La Province du Manitoba fait preuve de plus d’ouverture.
Le chef de la direction de l’Association des municipalités bilingues du Manitoba (AMBM), Justin Johnson, déplore que « les programmes de financement fédéraux manquent souvent de prendre en compte la réalité du rural dans l’Ouest canadien ».
Au banc des accusés : l’indice d’éloignement de Statistique Canada. « Cet indice est reconnu et utilisé par le gouvernement fédéral pour la bonne gestion de ses programmes de financement de projets d’infrastructure et autres.
« Donc, par exemple, un fonds de financement pourrait avoir une lentille rurale, mais si l’indice d’éloignement retenu est de 70 km, alors toutes les municipalités rurales qui se trouvent à moins de 70 km d’un centre urbain seraient automatiquement exclues du programme. »
Programmes excluants
C’est le cas des nouveaux programmes pilotes d’immigration économique et rurale francophone d’Immigration, Réfugiés et Citoyenneté Canada (IRCC), qui excluent automatiquement les municipalités rurales de Ritchot et Taché à cause de leur position géographique.
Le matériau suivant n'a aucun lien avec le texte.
Lemma batch_of_held (w : world) c registry sensor d r :
  conn_ok c ->
  (sensor, d) ∈ registry ->
  db_insert w sensor = DbOk ->
  r ∈ batch_of w (sensor, d) ->
  held (committed (process_sensors w c registry).1) r.
Proof.
  intros Hc Hin Hdb. unfold batch_of. cbn [fst snd].
  destruct (series_response w sensor) as [|data|] eqn:Hs;
    [by intros ?%elem_of_nil| |by intros ?%elem_of_nil].
  destruct (collect sensor d data [] []) as [out [e|batch]] eqn:Hcol;
    [by intros ?%elem_of_nil|].
  intros Hr. by eapply process_sensors_held.
Qed.


End EarlyFailure.

Section PanelData.

Context `{setting : Setting}.

Hypothesis text_leb_total : forall a b, text_leb a b = true \/ text_leb b a = true.
Hypothesis text_leb_trans :
  forall a b c, text_leb a b = true -> text_leb b c = true -> text_leb a c = true.
Hypothesis ts_leb_total : forall a b, ts_leb a b = true \/ ts_leb b a = true.
Hypothesis ts_leb_trans :
  forall a b c, ts_leb a b = true -> ts_leb b c = true -> ts_leb a c = true.

Lemma filter_disjoint_perm {A : Type} (p q : A -> bool) (l : list A) :
  (forall x, p x && q x = false) ->
  List.filter p l ++ List.filter q l ≡ₚ List.filter (fun x => p x || q x) l.
Proof.
  intros Hpq. induction l as [|x l IH]; simpl; [done|].
  specialize (Hpq x). destruct (p x), (q x); simpl in *; try done.
  - by constructor.
  - rewrite <- Permutation_middle. by constructor.
Qed.

Lemma filter_all {A : Type} (p : A -> bool) (l : list A) :
  (forall x, x ∈ l -> p x = true) -> List.filter p l = l.
Proof.
  induction l as [|x l IH]; intros Hl; simpl; [done|].
  rewrite (Hl x) by apply list_elem_of_here. f_equal. apply IH.
  intros y ?. apply Hl. by apply list_elem_of_further.
Qed.

Lemma filter_none {A : Type} (p : A -> bool) (l : list A) :
  (forall x, x ∈ l -> p x = false) -> List.filter p l = [].
Proof.
  induction l as [|x l IH]; intros Hl; simpl; [done|].
  rewrite (Hl x) by apply list_elem_of_here. apply IH.
  intros y ?. apply Hl. by apply list_elem_of_further.
Qed.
Le chef de la direction de l’AMBM estime pourtant que les municipalités rurales membres de l’AMBM proches de Winnipeg, comme Taché, Ritchot, Sainte-Anne, La Broquerie ou encore De Salaberry, « sont assurément rurales et connaissent beaucoup de réalités et de défis semblables aux municipalités rurales éloignées ».
Ce qu’il faudrait davantage considérer selon lui, ce sont les indices de vitalité tels que l’économie, la population ou encore les infrastructures présentes ou manquantes dans les communautés, quel que soit leur indice d’éloignement.
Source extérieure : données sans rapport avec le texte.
Lemma inv_init : sys_inv init_system.
Proof.
  assert (forall name, mutex_of name (locks init_system) = free_mutex) as E
    by (intros; unfold mutex_of; simpl; by rewrite lookup_empty).
  split; [intros name t|intros name t|intros name|intros t|intros t md name H]; rewrite ?E; cbn.
  - split; [done|by intros ?%not_elem_of_nil].
  - split; by intros ?%not_elem_of_nil.
  - by left.
  - constructor.
  - by apply not_elem_of_nil in H.
Qed.

(** The guard a thread would destroy next releases its lock without a throw
    and without undefined behaviour. *)
Lemma release_guard s t md n g :
  sys_inv s -> guards s t = (md, n) :: g ->
  exists lm m', release md t n (locks s) = Done lm /\ lm = set_mutex n m' (locks s)
    /\ m' = match md with
            | Sh => mkMutex None (filter (fun u => u <> t) (readers (mutex_of n (locks s))))
            | Ex => free_mutex
            end.
Proof.
  intros I E. assert ((md, n) ∈ guards s t) as Hg by (rewrite E; left).
  destruct (inv_reg _ I _ _ _ Hg) as [m Hm].
  assert (mutex_of n (locks s) = m) as Em by (unfold mutex_of; by rewrite Hm).
  pose proof (inv_excl _ I n) as Hx. rewrite Em in *.
  destruct md; unfold release, release_shared, release_exclusive; rewrite Hm.
  - apply (inv_readers _ I) in Hg. rewrite Em in Hg. unfold unlock_shared.
    rewrite bool_decide_eq_true_2 by done. simpl. eexists _, _. split; [done|]. split; [done|].
    destruct Hx as [->|Hx]; [done|]. rewrite Hx in Hg. by apply not_elem_of_nil in Hg.
  - apply (inv_writer _ I) in Hg. rewrite Em in Hg. unfold unlock.
    rewrite bool_decide_eq_true_2 by done. simpl. eexists _, _. split; [done|]. split; [done|].
    destruct Hx as [Hx| ->]; [congruence|done].
Qed.

(** ** The invariant is inductive *)

Lemma inv_acquire s t md n lm :
  sys_inv s -> acquire md t n (locks s) = Done lm ->
  sys_inv (mkSys lm (set_guards t ((md, n) :: guards s t) (guards s))).
Proof.
  intros I E. destruct (acquire_cases md t n (locks s)) as (lm' & Hm & Hr & E').
  rewrite E in E'. destruct (owns t _) eqn:Ho; [done|]. case_decide as Hg; [|done].
  injection E' as ->. destruct Hg as [Hw Hex].
  assert (forall md', (md', n) ∉ guards s t) as Hno.
  { intros md' Hin. apply not_true_iff_false in Ho. apply Ho, owns_guard; eauto. }
  assert (forall u, (Ex, n) ∉ guards s u) as Hnw.
  { intros u Hin. apply (inv_writer _ I) in Hin. congruence. }
  split; cbn [locks guards].
  - intros name u. rewrite mutex_of_set, Hm. destruct (decide (name = n)) as [->|Hn].
    + destruct (decide (u = t)) as [->|Hu]; rewrite ?set_guards_eq, ?set_guards_ne by done.
      * destruct md; simpl; rewrite elem_of_cons; specialize (Hno Ex); naive_solver.
      * specialize (Hnw u). destruct md; simpl; naive_solver.
    + rewrite (inv_writer _ I). destruct (decide (u = t)) as [->|Hu];
        rewrite ?set_guards_eq, ?set_guards_ne, ?elem_of_cons by done; naive_solver.
  - intros name u. rewrite mutex_of_set, Hm. destruct (decide (name = n)) as [->|Hn].
    + pose proof (inv_readers _ I n u) as Hru.
      destruct (decide (u = t)) as [->|Hu]; rewrite ?set_guards_eq, ?set_guards_ne by done.
      * destruct md; simpl; rewrite !elem_of_cons; [naive_solver|]. specialize (Hno Sh).
        rewrite elem_of_nil. naive_solver.
      * destruct md; simpl; rewrite ?elem_of_cons; [naive_solver|].
        rewrite <- Hru, (Hex eq_refl). done.
    + rewrite (inv_readers _ I). destruct (decide (u = t)) as [->|Hu];
        rewrite ?set_guards_eq, ?set_guards_ne, ?elem_of_cons by done; naive_solver.
  - intros name. rewrite mutex_of_set, Hm. case_decide; [|apply (inv_excl _ I)].
    destruct md; simpl; auto.
  - intros u. destruct (decide (u = t)) as [->|Hu]; rewrite ?set_guards_eq, ?set_guards_ne by done;
      [|apply (inv_names _ I)].
    cbn. constructor; [|apply (inv_names _ I)].
    intros ([md' n'] & -> & Hin)%list_elem_of_fmap. by apply (Hno md').
  - intros u md' name Hin. cbn [table_locks_ set_mutex]. rewrite lookup_insert_is_Some.
    destruct (decide (n = name)); [by left|right; split; [done|]]. apply Hr. right.
    destruct (decide (u = t)) as [->|Hu];
      [rewrite set_guards_eq in Hin|rewrite set_guards_ne in Hin by done; by eapply (inv_reg _ I)].
    apply elem_of_cons in Hin as [?|Hin]; [naive_solver|by eapply (inv_reg _ I)].
Qed.

Lemma inv_wait s t md n lm :
  sys_inv s -> acquire md t n (locks s) = Blocked lm -> sys_inv (mkSys lm (guards s)).
Proof.
  intros I E. destruct (acquire_cases md t n (locks s)) as (lm' & Hm & Hr & E').
  rewrite E in E'. destruct (owns t _); [done|]. case_decide; [done|]. injection E' as ->.
  split; cbn [locks guards]; intros; rewrite ?Hm, ?Hr; try apply I.
  right. by eapply (inv_reg _ I).
Qed.

Lemma inv_release s t md n g lm :
  sys_inv s -> guards s t = (md, n) :: g -> release md t n (locks s) = Done lm ->
  sys_inv (mkSys lm (set_guards t g (guards s))).
Proof.
  intros I Eg E. destruct (release_guard s t md n g I Eg) as (lm' & m' & E' & -> & Em).
  rewrite E in E'. injection E' as ->.
  pose proof (inv_names _ I t) as Hn. rewrite Eg in Hn. cbn in Hn. apply NoDup_cons in Hn as [Hng Hn].
  assert (forall md', (md', n) ∉ g) as Hno.
  { intros md' Hin. apply Hng, list_elem_of_fmap. by exists (md', n). }
  assert (forall u md' name, name <> n -> (md', name) ∈ set_guards t g (guards s) u <-> (md', name) ∈ guards s u) as Hother.
  { intros u md' name Hne. destruct (decide (u = t)) as [->|Hu];
      rewrite ?set_guards_eq, ?set_guards_ne, ?Eg, ?elem_of_cons by done; naive_solver. }
  split; cbn [locks guards].
  - intros name u. rewrite mutex_of_set. case_decide as Hname; [subst name|by rewrite (inv_writer _ I), Hother].
    assert (writer m' = None) as -> by (by destruct md; subst m').
    split; [done|]. intros Hin. exfalso. pose proof (inv_writer _ I n) as Hw.
    destruct (decide (u = t)) as [->|Hu]; [rewrite set_guards_eq in Hin; by apply (Hno Ex)|].
    rewrite set_guards_ne in Hin by done. apply Hw in Hin.
    destruct md.
    + destruct (inv_excl _ I n) as [Hx|Hx]; [congruence|].
      assert (t ∈ readers (mutex_of n (locks s))) as Ht by (apply (inv_readers _ I); rewrite Eg; left).
      rewrite Hx in Ht. by apply not_elem_of_nil in Ht.
    + assert (writer (mutex_of n (locks s)) = Some t) by (apply Hw; rewrite Eg; left). congruence.
  - intros name u. rewrite mutex_of_set. case_decide as Hname; [subst name|by rewrite (inv_readers _ I), Hother].
    destruct (decide (u = t)) as [->|Hu]; rewrite ?set_guards_eq, ?set_guards_ne by done.
    + assert (t ∉ readers m') as Ht.
      { subst m'. destruct md; simpl; [rewrite list_elem_of_filter; naive_solver|apply not_elem_of_nil]. }
      pose proof (Hno Sh). naive_solver.
    + rewrite <- (inv_readers _ I). subst m'. destruct md; simpl.
      * rewrite list_elem_of_filter. naive_solver.
      * assert (writer (mutex_of n (locks s)) = Some t) as Ht by (apply (inv_writer _ I); rewrite Eg; left).
        destruct (inv_excl _ I n) as [Hx|Hx]; [congruence|]. by rewrite Hx.
  - intros name. rewrite mutex_of_set. case_decide; [|apply (inv_excl _ I)].
    subst m'. destruct md; simpl; auto.
  - intros u. destruct (decide (u = t)) as [->|Hu]; rewrite ?set_guards_eq, ?set_guards_ne by done; [done|].
    apply (inv_names _ I).
  - intros u md' name Hin. cbn [table_locks_ set_mutex]. rewrite lookup_insert_is_Some.
    destruct (decide (n = name)); [by left|right; split; [done|]].
    apply Hother in Hin; [|done]. by eapply (inv_reg _ I).
Qed.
« L’autre défi au Manitoba dans ce contexte-là, c’est que malheureusement la ville de Winnipeg est stratégiquement située au centre dans la longitude. Si bien que la majorité des municipalités rurales ont un accès relativement rapide à la capitale, ce qui les exclut des critères d’éligibilité de nombreux fonds dédiés au rural. Même si, visiblement, elles se trouvent bien en milieu rural. C’est un obstacle à la croissance de nos municipalités. »
« Ce sont les besoins sur le terrain, et non pas des exigences géographiques arbitraires comme la distance à une ville, qui devraient déterminer la possibilité d’accéder à un fonds. » Justin Johnson
Quelle alternative?
Face à ce défi, Justin Johnson est d’avis « qu’une lentille rurale claire devrait être appliquée à l’ensemble des programmes de financement fédéral. Ce sont les besoins sur le terrain, et non pas des exigences géographiques arbitraires, comme la distance par rapport à une ville, qui devraient déterminer la possibilité d’accéder à un fonds.
« Donc si une municipalité rurale périurbaine n’est pas adéquatement desservie en matière de connexion internet et cellulaire, ou qu’elle manque d’infrastructures d’accueil et d’établissement pour ses nouveaux arrivants, elle devrait être en mesure de déposer une demande aux fonds correspondants. On veut s’assurer que tout le monde puisse avoir une part du gâteau, quelque part. »
Rappelons que la Loi sur les municipalités du Manitoba prévoit qu’il faut au moins 1 000 résidents et une densité d’au moins 400 résidents au kilomètre carré pour constituer une municipalité urbaine ; et au moins 1 000 résidents et une densité de moins de 400 résidents au kilomètre carré pour constituer une municipalité rurale.
Avancer quand même
La Municipalité rurale de Ritchot fait partie de ces municipalités qui bordent la Ville de Winnipeg. Son directeur général, Mitch Duval, confirme que « parfois, nous sommes face à des octrois qu’on ne peut pas obtenir, car ils ne s’appliquent pas à nous ».
Une réalité qui toutefois ne le décourage pas. « Pour le moment, ça ne nous freine pas trop. On a une très bonne équipe. Si on veut du financement pour un projet, on va trouver un programme qui nous est accessible. Il y a toujours d’autres octrois qui peuvent être envisagés. Quand une porte se ferme, on en ouvre une autre! »
De fait, les critères d’accès aux fonds provinciaux pour les municipalités rurales sont généralement beaucoup plus inclusifs, indique Justin Johnson. « Au niveau de la Province, on sent une meilleure compréhension. On comprend que tout programme de financement doit d’abord cadrer avec la réalité du rural. Ian Bushie, le ministre des Relations avec les municipalités et le Nord, semble bien saisir cette question. »
Le chef de la direction de l’AMBM donne pour exemple le programme provincial de développement communautaire Repartir du bon pied, établi en avril 2024, qui « s’applique à toutes les municipalités, sauf la Ville de Winnipeg ».
Justin Johnson tient également à préciser que le Fédéral semble amorcer lui-même un changement et « tenter d’appliquer des critères diversifiés ici et là qui ne se basent pas sur le seul facteur géographique ».